Jones calls IFE one of Rockwell Collins' two "major growth
engines." The other is aftermarket service and maintenance.
"We're continuing to move aggressively into service and support,
and in making Collins Aviation Services a profit center. This
is an underserved market, and we've grown the business 20% to
25% per year over the last two years," he said.
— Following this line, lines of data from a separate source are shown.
Lemma engine_is_conway_witness :
  ∃ g', run true eight gameOfLife defaultColors 4 centered_glider = Some g' ∧
        displays eight g' (Nat.iter 4 (life_on eight) (glider_at 3 3)) ∧
        ((∀ k y x, (k ≤ 4)%nat → Nat.iter k life (glider_at 3 3) y x = true →
                   0 ≤ y < rows eight ∧ 0 ≤ x < cols eight) →
         displays eight g' (Nat.iter 4 life (glider_at 3 3))).
Proof.
  apply (engine_is_conway true eight defaultColors centered_glider (glider_at 3 3) 4).
  - reflexivity.
  - apply displays_centered_glider.
Defined.

Lemma dead_grid_stays_dead_witness :
  worker_onmessage (mkMsg (initializeGrid eight) gameOfLife eight defaultColors) =
    Some (mkResponse
            ((λ row : list Cell, (set_changed false ∘ JSON_cell) <$> row)
               <$> initializeGrid eight) []) ∧
  ∃ g', run true eight gameOfLife defaultColors 3 (initializeGrid eight) = Some g' ∧
        all_dead g'.
Proof.
  apply (dead_grid_stays_dead true eight gameOfLife defaultColors (initializeGrid eight) 3).
  - apply (bool_decide_unpack _). vm_compute. exact I.
  - simpl. lia.
  - apply all_dead_initializeGrid.
Defined.

Lemma changed_cells_exact_witness :
  ∃ resp,
    worker_onmessage (mkMsg centered_glider gameOfLife eight defaultColors) = Some resp ∧
    NoDup (changedCells resp) ∧
    ∀ y x c, grid_get centered_glider y x = Some c →
      ∃ c', grid_get (newGrid resp) y x = Some c' ∧
            (changed c' = true ↔ differs c c') ∧
            (mkPos x y ∈ changedCells resp ↔ differs c c').
Proof.
  apply (changed_cells_exact eight gameOfLife defaultColors centered_glider).
  - apply (bool_decide_unpack _). vm_compute. exact I.
  - apply (shows_int_states _ (glider_at 3 3)).
    apply (shows_check eight); [|vm_compute; reflexivity].
    apply (bool_decide_unpack _). vm_compute. exact I.
Defined.

Lemma newborn_between_neighbours_witness :
  ∃ g' c' sum v,
    computeNextGeneration true one_by_three birth_at_two defaultColors one_and_three
      = Some g' ∧
    grid_get g' 0 1 = Some c' ∧
    neighborSum one_by_three birth_at_two one_and_three 0 1 = Fin sum ∧
    v = Math_round (inject_Z sum
                    / inject_Z (neighborCount one_by_three birth_at_two one_and_three 0 1))%Q ∧
    state c' = JNum v ∧ 1 ≤ v ≤ 3.
Proof.
  assert (neighborCount one_by_three birth_at_two one_and_three 0 1 = 2) as Hcount
    by (vm_compute; reflexivity).
  apply (newborn_between_neighbours true one_by_three birth_at_two defaultColors
           one_and_three 0 1 blank 1 3).
  - apply (bool_decide_unpack _). vm_compute. exact I.
  - reflexivity.
  - reflexivity.
  - rewrite Hcount. simpl. lia.
  - simpl. lia.
  - rewrite Hcount. lia.
  - lia.
  - simpl. lia.
  - assert (neighbor_states one_by_three birth_at_two one_and_three 0 1 = [Fin 1; Fin 3])
      as -> by (vm_compute; reflexivity).
    intros v [->|[->|[]%elem_of_nil]%elem_of_cons]%elem_of_cons;
      eexists; (split; [reflexivity|lia]).
Defined.

Lemma survivor_climbs_witness :
  ∃ g1 c1,
    run true four multicolor defaultColors 2 block = Some g1 ∧
    grid_get g1 1 1 = Some c1 ∧
    state c1 = JNum 3 ∧ age c1 = 2 ∧ changed c1 = true.
Proof.
  apply (survivor_climbs true four multicolor defaultColors block 1 1 alive 1 1).
  - apply (bool_decide_unpack _). vm_compute. exact I.
  - reflexivity.
  - reflexivity.
  - intros k gk Hk Hrun.
    assert (neighborCount four multicolor gk 1 1 = 3) as Hcount.
    { destruct k as [|[|k]]; [| |lia];
        vm_compute in Hrun; injection Hrun as <-; reflexivity. }
    unfold in_survive_range. rewrite Hcount. simpl. lia.
Defined.

Lemma step_throws_on_missing_cell_witness :
  worker_onmessage (mkMsg lone_live gameOfLife eight defaultColors) = None ∧
  computeNextGeneration false eight gameOfLife defaultColors lone_live = None.
Proof.
  apply (step_throws_on_missing_cell eight gameOfLife defaultColors lone_live 0 1).
  - simpl. lia.
  - simpl. lia.
  - reflexivity.
Defined.

Lemma torus_shift_invariant_witness :
  ∃ g', computeNextGeneration true eight initialRules defaultColors centered_glider
        = Some g' ∧
        computeNextGeneration true eight initialRules defaultColors
          (shift_grid eight 3 (-2) centered_glider)
        = Some (shift_grid eight 3 (-2) g').
Proof.
  apply (torus_shift_invariant true eight initialRules defaultColors 3 (-2) centered_glider).
  - apply (bool_decide_unpack _). vm_compute. exact I.
  - reflexivity.
Defined.

Lemma edits_keep_invariant_witness :
  (∃ g1, handleCanvasClick false eight gameOfLife (initializeGrid eight) 4 3 = Some g1 ∧
         wf_grid eight g1 ∧ grid_ok gameOfLife g1) ∧
  (∃ g2, handleCanvasMouseDown false false eight (initializeGrid eight) 4 3 = Some g2 ∧
         wf_grid eight g2 ∧ grid_ok gameOfLife g2) ∧
  (∃ g3, handleCanvasMouseMove false true false eight (initializeGrid eight) 1 4 3
         = Some g3 ∧
         wf_grid eight g3 ∧ grid_ok gameOfLife g3).
Proof.
  apply (edits_keep_invariant eight gameOfLife (initializeGrid eight) 1 4 3).
  - apply (bool_decide_unpack _). vm_compute. exact I.
  - apply grid_ok_initializeGrid. simpl. lia.
  - simpl. lia.
Defined.

Lemma clicks_cycle_witness :
  ∃ g',
    clicks 6 eight multicolor (initializeGrid eight) 2 3 = Some g' ∧
    (state <$> grid_get g' 3 2) = Some (JNum ((0 + Z.of_nat 6) `mod` (states multicolor + 1))) ∧
    (Z.of_nat 6 = states multicolor + 1 → (state <$> grid_get g' 3 2) = Some (JNum 0)) ∧
    ∀ y' x', (y', x') ≠ (3, 2) →
             grid_get g' y' x' = grid_get (initializeGrid eight) y' x'.
Proof.
  apply (clicks_cycle eight multicolor (initializeGrid eight) 2 3 blank 0 6).
  - apply (bool_decide_unpack _). vm_compute. exact I.
  - reflexivity.
  - reflexivity.
  - reflexivity.
  - simpl. lia.
Defined.
Lemma calculer_var_missing_close_witness :
  calculer_var replay_library
    (mk_market (Ok (mk_df [0%Z] [("Close", [10])]))
               (Ok (mk_df [0%Z] [("Open", [10])])))
    10000 "2025-04-23" "2025-06-23" true []
  = ("Erreur : 'Close'", []).
Proof.
  apply (calculer_var_missing_close replay_library
           (mk_market (Ok (mk_df [0%Z] [("Close", [10])]))
                      (Ok (mk_df [0%Z] [("Open", [10])])))
           10000 "2025-04-23" "2025-06-23" true [] (IntDays 61) 10
           (mk_df [0%Z] [("Open", [10])])); vm_compute; reflexivity.
Defined.

(** * Further properties of the return transform (lines 66-68) *)

Lemma series_div_length (a b : Series) :
  (List.length (series_div a b) <= List.length a)%nat.
Proof.
  revert b. induction a as [| x a IH]; intros [| y b]; cbn [series_div List.length];
    try lia. specialize (IH b). lia.
Qed.

(** X12.  Whatever the prices (zero, negative or infinite ones included)
    and whatever [np.log] answers, the returns handed to the fit hold no
    NaN and are no more numerous than the prices. *)
Theorem rendements_pct_clean (lib : Library) (taux : Series) :
  forallb (fun x => negb (is_nan x)) (rendements_pct lib taux) = true
  /\ (List.length (rendements_pct lib taux) <= List.length taux)%nat.
Proof.
  unfold rendements_pct. split.
  - apply forallb_forall. intros x Hx. apply in_map_iff in Hx.
    destruct Hx as (r & <- & Hr). apply filter_In in Hr.
    destruct Hr as [_ Hr]. apply negb_true_iff in Hr.
    rewrite (mul_100_not_nan r Hr). reflexivity.
  - rewrite length_map. unfold dropna.
    pose proof (filter_length_le (fun x => negb (is_nan x))
                  (map (np_log lib) (series_div taux (shift1 taux)))) as H1.
    rewrite length_map in H1.
    pose proof (series_div_length taux (shift1 taux)). lia.
Qed.

(** X13.  A series that comes out of the fetch and holds positive finite
    prices gives exactly one return less than it has prices, hence at
    least 249 returns, when [np.log] is NaN on NaN and on negative numbers
    only. *)
Theorem rendements_pct_sample (lib : Library) (m : Market) (taux : Series) :
  (forall x, is_nan x = true -> is_nan (np_log lib x) = true) ->
  (forall x, is_nan x = false -> (x <? 0) = false ->
             is_nan (np_log lib x) = false) ->
  donnees_historiques m = Ok taux ->
  Forall (fun p => finite_pos p = true) taux ->
  List.length (rendements_pct lib taux) = (List.length taux - 1)%nat
  /\ (249 <= List.length (rendements_pct lib taux))%nat.
Proof.
  intros Hnan Hdef Hd Hpos.
  rewrite (rendements_pct_prices lib Hnan Hdef taux Hpos).
  rewrite length_map, consecutive_ratios_length.
  split; [reflexivity |].
  revert Hd. unfold donnees_historiques.
  destruct (history m) as [data | e]; cbn [bind]; [| discriminate].
  destruct (df_empty data); [discriminate |].
  destruct (if df_has_column "Adj Close" data
            then df_getitem "Adj Close" data
            else df_getitem "Close" data) as [col | e]; cbn [bind];
    [| discriminate].
  destruct (Nat.ltb_spec (List.length (dropna col)) 250) as [Hlt | Hge];
    [discriminate |].
  intros [= <-]. lia.
Qed.

Lemma rendements_pct_sample_witness :
  List.length (rendements_pct replay_library (repeat 10 250))
  = (List.length (repeat 10%float 250) - 1)%nat
  /\ (249 <= List.length (rendements_pct replay_library (repeat 10%float 250)))%nat.
Proof.
  apply (rendements_pct_sample replay_library flat_market (repeat 10 250)
           replay_log_nan replay_log_defined).
  - vm_compute. reflexivity.
  - apply Forall_forall. intros p Hp. apply repeat_spec in Hp. subst p.
    reflexivity.
Defined.

(** * Further properties of [calculer_var] (lines 45-122) *)

(** X14.  The text [calculer_var] returns starts with [Erreur] exactly when
    no report was produced: a report never reads as an error, an error
    never as a report. *)
Theorem calculer_var_error_prefix (lib : Library) (m : Market)
    (montant_usd : float) (date_fact date_ech : string) (stress_test : bool)
    (out : Stdout) :
  prefix "Erreur"
    (fst (calculer_var lib m montant_usd date_fact date_ech stress_test out))
  = match fst (calculer_var_try lib m montant_usd date_fact date_ech
                 stress_test out) with
    | Ok (inr _) => false
    | _ => true
    end.
Proof.
  unfold calculer_var.
  destruct (calculer_var_try lib m montant_usd date_fact date_ech stress_test out)
    as [[[message | c] | e] out'] eqn:Hrun; cbn [fst].
  - revert Hrun. unfold calculer_var_try, get_taux_usd_mad.
    destruct (validate_inputs lib montant_usd date_fact date_ech);
      [| discriminate].
    destruct (get_taux_usd_mad_try m) as [r | e].
    + destruct (taux <- donnees_historiques m ;; volatilite lib taux)
        as [[v nu] | e]; discriminate.
    + intros [= <- _]. reflexivity.
  - unfold format_resume, resume_base. destruct (stress c); reflexivity.
  - reflexivity.
Qed.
An even newer initiative for Rockwell Collins is its Integrated
Information Systems business, which Jones said will have its first
product on the market by mid-2001.
That will be a single, airborne datalink server that receives
data from either the ground or from satellites, separating important
operational transmissions targeted at the cockpit from those being
used by passengers in the cabin. Right now the closest thing to
that capability is the airborne communications addressing and
reporting system (ACARS), which requires a separate box in the
cockpit.
"That enables a number of applications," noted Jones.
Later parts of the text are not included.